O Factor Humano
Um mundo que está a acabar
À medida que a população da nossa região vai envelhecendo, a minha consulta vai-se povoando de gente com cada vez mais anos.
Ainda me lembro nos anos 90, do século passado, de eu não ter um único nonagenário na consulta. Agora tenho várias dezenas e cada vez mais gosto de os ter comigo.
Outro dia houve até um desabafo de uma senhora: “Estou muito triste Sr. doutor, o meu filho está com Alzheimer”. E era verdade.
A formação médica no meu tempo ensinou-me pouco a lidar com a delicadeza das questões de saúde dos muito idosos. Ao contrário do pensamento clássico de interpretar todos os dados clínicos, enquadrando-os numa só doença, a questão nos muito idosos é a de integrar todos as pequenas ou grandes alterações inerentes à idade, de forma a uma interpretação global do ser humano que estamos a tentar ajudar.
Mas não é de questões médicas, geralmente técnicas e maçadoras, que quero aqui falar. Gostava de salientar que é muito mais comum encontrar naturalidade perante a morte nos muito idosos do que nos outros. Dir-me-ão que é óbvio, mas eu tenho a sensação de que quando a minha geração chegar a essas idades, não vai ter a mesma naturalidade perante a morte. É que o seu convívio com esta vem de longa data. Quase sempre viram morrer irmãos, amigos ou filhos. Sempre conviveram com os ritmos naturais da vida. Dos homens, dos bichos, das plantas.
Às vezes tenho pena de não ter mais tempo disponível na consulta para poder falar com eles. Ouvir as suas histórias, contadas quase sempre com mais vagar e fazê-los sentir o prazer que dá poder conhecê-las. É especialmente interessante ouvir muitos deles, referirem-se aos trabalhos agrícolas, ou relacionados com os animais, com carinho e quase como se houvesse uma comunhão entre todos eles. Podem falar com ternura de uma galinha que acabaram de matar. Que abismo com os ritmos tecnológicos de hoje. Que profundidade em comparação com tanta superficialidade. Que atenção ao pormenor, à mudança subtil, da árvore ao longo dos anos, ou no mesmo ano, ao longo das estações. E como me ajuda a equilibrar poder ouvi-los. E como eles gostam de ser observados, palpados, auscultados. Para eles é essa a visão que ainda têm de um médico. Aquele que ouve, observa, examina, aconselha e trata.
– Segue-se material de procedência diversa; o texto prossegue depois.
Definition command_ok (rows : list TorrentRecord) (torrents : gmap TorrentHash Torrent)
    (cleared : MamTorrentId → Prop) (command : TorrentCommand) : Prop :=
  match command with
  | TorrentCommand_Remove hashes =>
      ∀ h, h ∈ hashes → managed rows torrents Desired_Removed h (λ _ t,
        leaves_nothing_unsatisfied t)
  | TorrentCommand_Stop hashes =>
      ∀ h, h ∈ hashes → managed rows torrents Desired_Held h (λ _ t,
        torrent_completed_at t = None ∧ is_stopped (torrent_state t) = false)
  | TorrentCommand_SelectAllFiles h =>
      managed rows torrents Desired_Active h (λ row t,
        partial t = true ∧ row_cleared cleared row)
  | TorrentCommand_Add mam h =>
      ∃ row, row ∈ rows ∧ record_identity row = Identity_Linked mam h
        ∧ record_desired row = Desired_Active ∧ record_origin row ≠ Origin_Adopted
        ∧ torrents !! h = None ∧ cleared mam
  | TorrentCommand_Start hashes =>
      ∀ h, h ∈ hashes → managed rows torrents Desired_Active h (λ row t,
        is_stopped (torrent_state t) = true
        ∧ ¬ (record_origin row = Origin_Adopted ∧ untouched t = true)
        ∧ (torrent_state t = TorrentState_Stopped Completion_Complete ∧ all_selected t
           ∨ row_cleared cleared row))
  | TorrentCommand_ForceStart hashes =>
      ∀ h, h ∈ hashes → managed rows torrents Desired_Active h (λ _ t,
        is_Some (torrent_completed_at t) ∧ torrent_seeding_time t < SEEDING_TARGET
        ∧ all_selected t ∧ torrent_force_start t = ForceStart_NotForced)
  | TorrentCommand_EndForceStart hashes =>
      ∀ h, h ∈ hashes → managed rows torrents Desired_Active h (λ _ t,
        (torrent_completed_at t = None ∨ SEEDING_TARGET ≤ torrent_seeding_time t)
        ∧ torrent_force_start t = ForceStart_Forced)
  end.

(** ** Reconciliation *)

Section reconciliation.
Context (permits : MamTorrentId → bool) (cleared : MamTorrentId → Prop).
Context `{Hgate : TransferGate permits cleared}.

Lemma is_some_true {A} (o : option A) : is_some o = true ↔ is_Some o.
Proof. destruct o; simpl; split; [by eexists|done|done|by intros []]. Qed.
Lemma is_none_true {A} (o : option A) : is_none o = true ↔ o = None.
Proof. by destruct o. Qed.

Lemma permitted_spec row : permitted permits row = true → row_cleared cleared row.
Proof. unfold permitted. intros H mam Hm. rewrite Hm in H. by apply transfer_cleared. Qed.

Lemma elem_of_present rows session desired h t :
  (h, t) ∈ present rows session desired →
  ∃ row, row ∈ records rows ∧ record_desired row = desired
    ∧ Identity_hash (record_identity row) = Some h ∧ session_torrents session !! h = Some t.
Proof.
  unfold present. intros (row & [Hd Hin]%list_elem_of_filter & Hf)%list_elem_of_omap.
  apply bind_Some in Hf as (h' & Hh & Hf). apply bind_Some in Hf as (t' & Ht & [= <- <-]).
  eauto 6.
Qed.

(** A command built from the rows present: each of its hashes passed the
    filter. *)
Lemma managed_present rows session desired (f : TorrentHash * Torrent → bool)
    (ok : TorrentRecord → Torrent → Prop) h :
  (∀ row t, f (h, t) = true → ok row t) →
  h ∈ (filter (λ p, f p) (present rows session desired)).*1 →
  managed (records rows) (session_torrents session) desired h ok.
Proof.
  intros Hok ([h' t] & -> & [Hf Hp]%list_elem_of_filter)%list_elem_of_fmap.
  apply elem_of_present in Hp as (row & ? & ? & ? & ?). simpl in *.
  exists row, t. split_and!; try done. apply Hok. by destruct (f (h', t)).
Qed.

Lemma removable_spec t : removable t = true → leaves_nothing_unsatisfied t.
Proof.
  unfold removable, untouched, leaves_nothing_unsatisfied.
  intros [H|H]%orb_true_iff; reflect_bools; [left|right]; [|done].
  split; [by apply is_some_true|done].
Qed.

Lemma first_partial_spec rows session h :
  first_partial rows session permits = Some h →
  managed (records rows) (session_torrents session) Desired_Active h (λ row t,
    partial t = true ∧ row_cleared cleared row).
Proof.
  unfold first_partial. intros (row & Hin & Hf)%find_map_Some.
  apply bind_Some in Hf as (h' & Hh & Hf). apply bind_Some in Hf as (t & Ht & Hf).
  apply then_some_Some in Hf as [Hf <-]. reflect_bools. exists row, t.
  split_and!; try done. by apply permitted_spec.
Qed.

Lemma first_missing_spec rows session command :
  first_missing rows session permits = Some command →
  command_ok (records rows) (session_torrents session) cleared command.
Proof.
  unfold first_missing. intros (row & Hin & Hf)%find_map_Some.
  destruct (record_identity row) as [| |mam h] eqn:Ei; try done.
  apply then_some_Some in Hf as [Hf <-]. reflect_bools. exists row.
  split_and!; try done; [|by apply transfer_cleared]. by destruct (session_torrents session !! h).
Qed.

Lemma stopped_hashes_spec rows session :
  command_ok (records rows) (session_torrents session) cleared
    (TorrentCommand_Start (stopped_hashes rows session permits)).
Proof.
  intros h (row & [Hd Hin]%list_elem_of_filter & Hf)%list_elem_of_omap.
  apply bind_Some in Hf as (h' & Hh & Hf). apply bind_Some in Hf as (t & Ht & Hf).
  apply then_some_Some in Hf as [Hf <-]. reflect_bools. exists row, t.
  split_and!; try done.
  { intros [Ho Hu]. match goal with H : _ && _ = false |- _ => by rewrite Ho, Hu in H end. }
  match goal with H : _ || _ = true |- _ => apply orb_true_iff in H as [H|H] end.
  - left. by reflect_bools.
  - right. by apply permitted_spec.
Qed.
Eles não se espantam, como nos telejornais, em que sempre se fala do “inverno mais frio dos últimos cinco anos” ou da “maior chuvada do último mês”. Acham que é natural, no inverno, estar frio e chuva e no verão estar calor. E têm sempre naturalidade e um ditado, para quando o clima se confunde no calendário. É que já viveram tantas estações, que não é fácil espantarem-se.
A sua tragédia actual é a solidão e o empobrecimento. Esta crise veio interromper-lhes um longo processo de melhoria no seu nível de vida, que talvez já não esperassem sofrer. Aqui sim, podem ter ficado surpreendidos por esta quebra. Verem filhos e netos emigrar, ou no desemprego, ou em trabalhos mal remunerados. Quantas vezes sem correspondência com o seu nível de formação. Eles que tanto se esforçaram por terem um filho ou um neto “doutor”, tão confundidos ficam, por esse “doutor” não encontrar um trabalho digno, como eles tinham sonhado.
É sobre isso, que os oiço falar, alguns há quase vinte anos.
Infelizmente, a nossa sociedade perdeu essa capacidade de os ouvir, de os respeitar, de os acarinhar. E vamos pagar bem caro por esse desperdício.